Bianca de Blok via Creative Commons

…and Ellie groaned against the quickening contractions.

“It’s funny, right?” Barry said. “In labor on Labor Day.”

“Right,” Ellie said, “hilarious.” And it was funny, in its own predictable way.

But the hospital parking lot was full. The admissions desk drowned in scared and angry women, all suffering from violent wrenches of pain in their lower abdomens.

“It’s not possible,” Ellie heard the sweating receptionist say.

A doctor squeezed past and climbed on a table. “How many of you are actually pregnant?” His words quieted the crowd.

Only Ellie raised her hand.

“Okay, we’ll start with you.”

Rook

Mingo Hagen via Creative Commons

Her mask was made from the head-bones of an aurochs and she ran. Each footfall landed in a violent clatter, the assault of her soles on earth sending the pouches and hanging weapons from criss-crossed belts and harnesses colliding, rebounding off each other. This was no stealthy flight.

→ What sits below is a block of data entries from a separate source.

(** X8. [Shutdown] is not guarded against a second call: two calls in a row
    run every hook twice (and stop the master server twice), and leave the
    node as one call does. *)
Theorem Shutdown_twice n :
  result (Shutdown;; Shutdown) n = Return tt
  ∧ trace (Shutdown;; Shutdown) n = trace Shutdown n ++ trace Shutdown n
  ∧ final (Shutdown;; Shutdown) n = final Shutdown n.
Proof.
  unfold result, trace, final. rewrite bind_run, Shutdown_run.
  cbv beta iota. rewrite Shutdown_run.
  destruct (masterServer n) eqn:Hm;
    cbn [fst snd masterServer set_masterServer Components];
    rewrite ?Hm; by repeat split.
Qed.

(** X9. [Shutdown] of a started master stops the master server, after all
    the hooks; the server is then stopped and no longer running, and the
    member server is untouched. *)
Theorem master_Shutdown_stops_master_server E n :
  IsMaster n = true →
  result (Startup E) n = Return tt →
  ∃ s,
    trace Shutdown (final (Startup E) n)
    = hooks hook.BeforeShutdown (reverse (Components n))
      ++ hooks hook.Shutdown (reverse (Components n))
      ++ [EvGracefulStop MasterServer]
    ∧ masterServer (final Shutdown (final (Startup E) n)) = Some s
    ∧ grpc.stopped s = true
    ∧ grpc.running s = false
    ∧ grpc.listeners s = [tcp (AdvertiseAddr n)]
    ∧ memberServer (final Shutdown (final (Startup E) n))
      = memberServer (final (Startup E) n).
Proof.
  intros HM Hres. startup_cases E n; try congruence.
  unfold trace, final. rewrite Shutdown_run. cbn.
  eexists. by repeat split.
Qed.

Ridgen Village perched at the edge of the great gorge, squatting there as though trying to defecate into the chasm. When the woman clanged and thudded her way into the muddy slums on Ridgen’s western outskirts, her pursuers were nowhere to be seen.

She paused at the rough sign driven into the sticky grey ground at the village’s limit. The words above the faded whitewash of an arrow, gesturing south, read, “Ridgen. Population 1,300. Bridge customers welcome. Gorge floor path.” Words came slowly to Fian; she relished the opportunity to catch her breath while she made sure she understood the sign’s meaning: the bridge lay ahead, through town; to the south, the long road through the canyon.